Guilt, Rage, and Love – Examining Kusama’s DESTROYER and Denis’ HIGH LIFE
Both HIGH LIFE and DESTROYER utilize flashbacks as a mechanism for the protagonist to process past trauma, and moments of almost disarming tenderness to punctuate brutality—a jarring but effective vacillation.
Historically, the depiction of female emotion on film has been constrained by how palatable it is for the male gaze. Women can laugh, but not at the expense of their poise; they can feel anger, but not if it contorts their face into something unappealing; they can experience sadness, but not before first offering emotional comfort to a man in their orbit.
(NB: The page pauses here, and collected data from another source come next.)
(* ===== verification/SheetsService.v ===== *)
(** * google/workspace/sheets: the service

    Models [src/go/google/workspace/sheets/service.go]: finding or creating a tab,
    sizing, clearing, writing and formatting it; creating and synchronizing whole
    documents. The clients of the Sheets and Drive APIs are records of operations
    on a world; a pointer of their answers that may be nil is an [option]. *)

From S2P Require Import Prelude GoStrings GoFloat GoErr GoMonad Gcp Calls.
From S2P Require Import SheetsCells SheetsBatch SheetsFormat.
From Stdlib Require Import Ascii.

Module service.
Import cells format.

Definition defaultMinRows : Z := 10.
Definition defaultMinCols : Z := 10.
Definition extraRowsBuffer : Z := 5.
Definition extraColsBuffer : Z := 2.

Definition ErrMissingSpreadsheetID : error :=
  ENew "sheets.ErrMissingSpreadsheetID" "sheets: spreadsheetID is required".
Definition ErrMissingTabTitleOrGID : error :=
  ENew "sheets.ErrMissingTabTitleOrGID" "sheets: tab Title or GID is required".
Definition ErrMissingTabs : error :=
  ENew "sheets.ErrMissingTabs" "sheets: at least one tab is required in DocumentSpec".
Definition ErrTabNotFound : error := ENew "sheets.ErrTabNotFound" "sheets: tab not found".

(** ** The API's answers *)

Record SheetProperties := mkProps {
  props_SheetId : Z; props_Title : string; props_Grid : option GridProperties
}.
Record Sheet := mkSheet { Properties : option SheetProperties; BandedRanges : list (option Z) }.
Record Spreadsheet := mkSpreadsheet {
  SpreadsheetId : string; SpreadsheetUrl : string; sp_Title : option string; Sheets : list Sheet
}.
Definition no_spreadsheet : Spreadsheet := mkSpreadsheet "" "" None [].

Record SheetsAPI (W : Type) := mkSheetsAPI {
  api_Create : string → string → list Sheet → W → (error + Spreadsheet) * W;
  api_Get : string → string → W → (error + Spreadsheet) * W;
  (** A reply holds the properties of the sheet its request added, if any. *)
  api_BatchUpdate : string → list Request → W → (error + list (option (option SheetProperties))) * W;
  api_Clear : string → string → W → option error * W;
  api_Update : string → string → list (list value) → string → W → option error * W
}.
Arguments mkSheetsAPI {W}.
Arguments api_Create {W}.
Arguments api_Get {W}.
Arguments api_BatchUpdate {W}.
Arguments api_Clear {W}.
Arguments api_Update {W}.

(** The one call of the Drive API: add a parent folder and remove the root. *)
Definition DriveAPI (W : Type) : Type := string → string → W → option error * W.

Record Service (W : Type) := mkService { sheets : SheetsAPI W; drive : option (DriveAPI W) }.
Arguments mkService {W}.
Arguments sheets {W}.
Arguments drive {W}.

(** What the constructors of the clients return. *)
Definition New {W} (newSheets : error + SheetsAPI W) (newDrive : error + DriveAPI W)
  : error + Service W :=
  match newSheets with
  | inl err => inl (wrap_pre "sheets: create sheets service: " err)
  | inr ss => inr (mkService ss (match newDrive with inr ds => Some ds | inl _ => None end))
  end.

Definition NewWithClients {W} (sheetsSvc : SheetsAPI W) (driveSvc : option (DriveAPI W)) : Service W :=
  mkService sheetsSvc driveSvc.

(** ** Decisions without effects *)

Definition matches_spec (spec : TabSpec) (p : SheetProperties) : bool :=
  (negb (bool_decide (tab_Title spec = "")) && bool_decide (props_Title p = tab_Title spec)) ||
  (bool_decide (tab_Title spec = "") && (0 <=? GID spec) && (props_SheetId p =? GID spec)) ||
  ((0 <? GID spec) && (props_SheetId p =? GID spec)).

Fixpoint findMatchingSheet (existingSheets : list Sheet) (spec : TabSpec) : option Sheet :=
  match existingSheets with
  | [] => None
  | sheet :: rest =>
      match Properties sheet with
      | None => findMatchingSheet rest spec
      | Some p => if matches_spec spec p then Some sheet else findMatchingSheet rest spec
      end
  end.

Definition calculateTargetGridDimensions (tab : option SheetProperties) (data : option Table)
  : Z * Z * Z * Z :=
  let '(rowsCount, colsCount) :=
    match data with
    | Some d => (Z.of_nat (RowCount d) + 1, Z.of_nat (ColCount d))
    | None => (defaultMinRows, defaultMinCols)
    end in
  let rowsCount := if rowsCount <? defaultMinRows then defaultMinRows else rowsCount in
  let colsCount := if colsCount <? defaultMinCols then defaultMinCols else colsCount in
  let targetRowCount := rowsCount + extraRowsBuffer in
  let targetColCount := colsCount + extraColsBuffer in
  match tab ≫= props_Grid with
  | Some g =>
      (rowsCount, colsCount,
       if targetRowCount <? grid_RowCount g then grid_RowCount g else targetRowCount,
       if targetColCount <? grid_ColumnCount g then grid_ColumnCount g else targetColCount)
  | None => (rowsCount, colsCount, targetRowCount, targetColCount)
  end.

Definition initial_sheet (t : TabSpec) : Sheet :=
  let '(frozenRows, frozenCols) :=
    if SkipFormatting t then (0, 0) else (frozen_rows t, FrozenCols t) in
  mkSheet (Some (mkProps 0 (tab_Title t) (Some (mkGrid 0 0 frozenRows frozenCols)))) [].

Definition buildInitialSheets (tabs : list TabSpec) : list Sheet := map initial_sheet tabs.

(** The deletions of [pruneStaleTabs]. *)
Definition stale_requests (currentSheets : list Sheet) (desiredTabs : list TabSpec)
    (syncedTabs : list TabResult) : list Request :=
  let keepTitle := map tab_Title desiredTabs in
  let keepID := map SheetID syncedTabs in
  flat_map (λ sh,
    match Properties sh with
    | None => []
    | Some p =>
        if bool_decide (props_Title p ∈ keepTitle) || bool_decide (props_SheetId p ∈ keepID)
        then [] else [DeleteSheet (props_SheetId p)]
    end) currentSheets.

Definition banded_ids (tab : Sheet) : list Z :=
  flat_map (λ br, match br with Some id => if id =? 0 then [] else [id] | None => [] end)
    (BandedRanges tab).

(** ** Operations *)

Section with_world.
Context {W : Type} {F : Formats} (env : Env W) (s : Service W).

Definition batch_update (msg : string) (spreadsheetID : string) (reqs : list Request)
  : go W (option error) :=
  run env (api_err msg (λ w, let '(r, w') := api_BatchUpdate (sheets s) spreadsheetID reqs w in
                             (match r with inl e => Some e | inr _ => None end, w'))).

Definition createNewTab (spreadsheetID title : string) : go W (error + option Sheet) :=
  let title := if bool_decide (title = "") then DefaultSheetTitle else title in
  r ← run_val env [] (api_val [] "sheets: batch update add sheet: "
        (api_BatchUpdate (sheets s) spreadsheetID [AddSheet title]));
  match r.2 with
  | Some err => mret (inl (wrap_pre ("sheets: add tab " +:+ quote title +:+ ": ") err))
  | None =>
      mret (inr match r.1 with Some props :: _ => Some (mkSheet props []) | _ => None end)
  end.

Definition get_spreadsheet (spreadsheetID fields : string) : go W (error + Spreadsheet) :=
  r ← run_val env no_spreadsheet
        (api_val no_spreadsheet "sheets api get: " (api_Get (sheets s) spreadsheetID fields));
  match r.2 with
  | Some err => mret (inl (wrap_pre ("sheets: get spreadsheet " +:+ spreadsheetID +:+ ": ") err))
  | None => mret (inr r.1)
  end.

Definition resolveOrCreateTab (spreadsheetID : string) (spec : TabSpec)
  : go W (error + option Sheet) :=
  sp ←? get_spreadsheet spreadsheetID "properties.title,sheets.properties,sheets.bandedRanges";
  match findMatchingSheet (Sheets sp) spec with
  | Some tab => mret (inr (Some tab))
  | None =>
      if negb (CreateIfMissing spec) then
        title ← deref (sp_Title sp);
        mret (inl (wrap_post ErrTabNotFound
          (": " +:+ quote (tab_Title spec) +:+ " (gid=" +:+ itoa (GID spec) +:+ ") in spreadsheet " +:+
           quote title)))
      else createNewTab spreadsheetID (tab_Title spec)
  end.

Definition resizeTabGridOnly (spreadsheetID : string) (tab : option SheetProperties)
    (rowsCount colsCount targetRowCount targetColCount : Z) : go W (error + (Z * Z)) :=
  let resize :=
    let '(sheetID, title) := match tab with
                             | Some p => (props_SheetId p, props_Title p)
                             | None => (0, "")
                             end in
    retryErr ← batch_update "sheets api resize: " spreadsheetID
      [UpdateSheetProperties sheetID (mkGrid targetRowCount targetColCount 0 0)
         "gridProperties.rowCount,gridProperties.columnCount"];
    match retryErr with
    | Some e => mret (inl (wrap_pre ("sheets: resize tab " +:+ quote title +:+ ": ") e))
    | None => mret (inr (targetRowCount, targetColCount))
    end in
  match tab ≫= props_Grid with
  | Some g =>
      if (rowsCount <=? grid_RowCount g) && (colsCount <=? grid_ColumnCount g)
      then mret (inr (grid_RowCount g, grid_ColumnCount g)) else resize
  | None => resize
  end.

Definition resizeTab (spreadsheetID : string) (tab : option SheetProperties) (spec : TabSpec)
  : go W (error + (Z * Z)) :=
  let '(rowsCount, colsCount, targetRowCount, targetColCount) :=
    calculateTargetGridDimensions tab (Data spec) in
  if SkipFormatting spec
  then resizeTabGridOnly spreadsheetID tab rowsCount colsCount targetRowCount targetColCount
  else
    p ← deref tab;
    retryErr ← batch_update "sheets api resize: " spreadsheetID
      [UpdateSheetProperties (props_SheetId p)
         (mkGrid targetRowCount targetColCount (frozen_rows spec) (FrozenCols spec))
         "gridProperties.rowCount,gridProperties.columnCount,gridProperties.frozenRowCount,gridProperties.frozenColumnCount"];
    match retryErr with
    | Some e =>
        mret (inl (wrap_pre ("sheets: resize/freeze tab " +:+ quote (props_Title p) +:+ ": ") e))
    | None => mret (inr (targetRowCount, targetColCount))
    end.

Definition clearTab (spreadsheetID tabTitle : string) : go W (option error) :=
  err ← run env (api_err "sheets api clear: "
          (api_Clear (sheets s) spreadsheetID (batch.EscapeSheetTitle tabTitle)));
  mret (wrap_pre ("sheets: clear tab " +:+ quote tabTitle +:+ ": ") <$> err).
After viewing both Claire Denis’ HIGH LIFE and Karyn Kusama’s DESTROYER at the Toronto International Film Festival, I was immediately struck by their similar themes: exploration of the most base and atavistic human emotions, including parental love. Although Denis’ film is distilled into the claustrophobic, hot-box environment of a spacecraft, and Kusama’s is condensed like a black kernel inside the heart of one woman, the skill both directors exhibit in their ability to withhold and release emotional tension is unique.
Navigating a patriarchal world requires a perilous balance of outer calm warring with the inherent resentment in such an arbitrary societal constraint. Our inner lives are complex and tumultuous, lurking underneath a placid exterior.
Both HIGH LIFE and DESTROYER utilize flashbacks as a mechanism for the protagonist to process past trauma, and moments of almost disarming tenderness to punctuate brutality—a jarring but effective vacillation.
HIGH LIFE’s Monte (Robert Pattinson) is a man who polices his movements to hone control over his own mind and body (perhaps as self-flagellation for the violent crime he committed as a child). He keeps his face devoid of any emotion that may make him vulnerable to the machinations of his fellow inmates. He choses to remain chaste.
Raped while under sedation, he is robbed of that choice—a situation familiar to countless women. Denis flips the narrative and makes us examine what constitutes consent; conversely, the rape of the ship’s women is violent, but they are allowed to exact revenge. Monte is never permitted retribution against his rapist.
Instead, he pours every ounce of his love into nurturing the outcome of that violation—a baby girl. Marooned alone, in the vastness of space, each second has meaning because she is alive.
In DESTROYER, Erin Bell’s (Nicole Kidman) child is conceived by love, but everything that follows is marred by unfathomable tragedy. She ambles aimlessly through life like a ghost, back bowed by gnawing guilt and rage. Her daughter (Jade Pettyjohn) suffers unfairly for this, raised alone by her well-meaning stepfather (Scoot McNairy).
Erin’s opportunity to exact revenge becomes her sole purpose, consuming her; no cost is too high, even if it renders her child motherless. The prior seventeen years were lived in absentia so that she could be alive for one moment.
Kusama’s touch is visible in the fleeting moments of intimacy in which Erin indulges. The warmth is like an oasis in the desert; you want to soak it up, bask in it. You wish that she would allow herself a respite from her continuous, self-imposed agony. That particular breed of inward-turned punishment is familiar to women, and we ache for her.
HIGH LIFE and DESTROYER each end after journeying full-circle through draining emotional turmoil. Each benefits from a female perspective, even though the gender of the films’ respective protagonists differs. We hope that Monte and Erin have finally found peace; one director answers this question, while the other withholds it. As in life, trauma is processed differently by different people, a fact which Kusama and Denis are both acutely aware.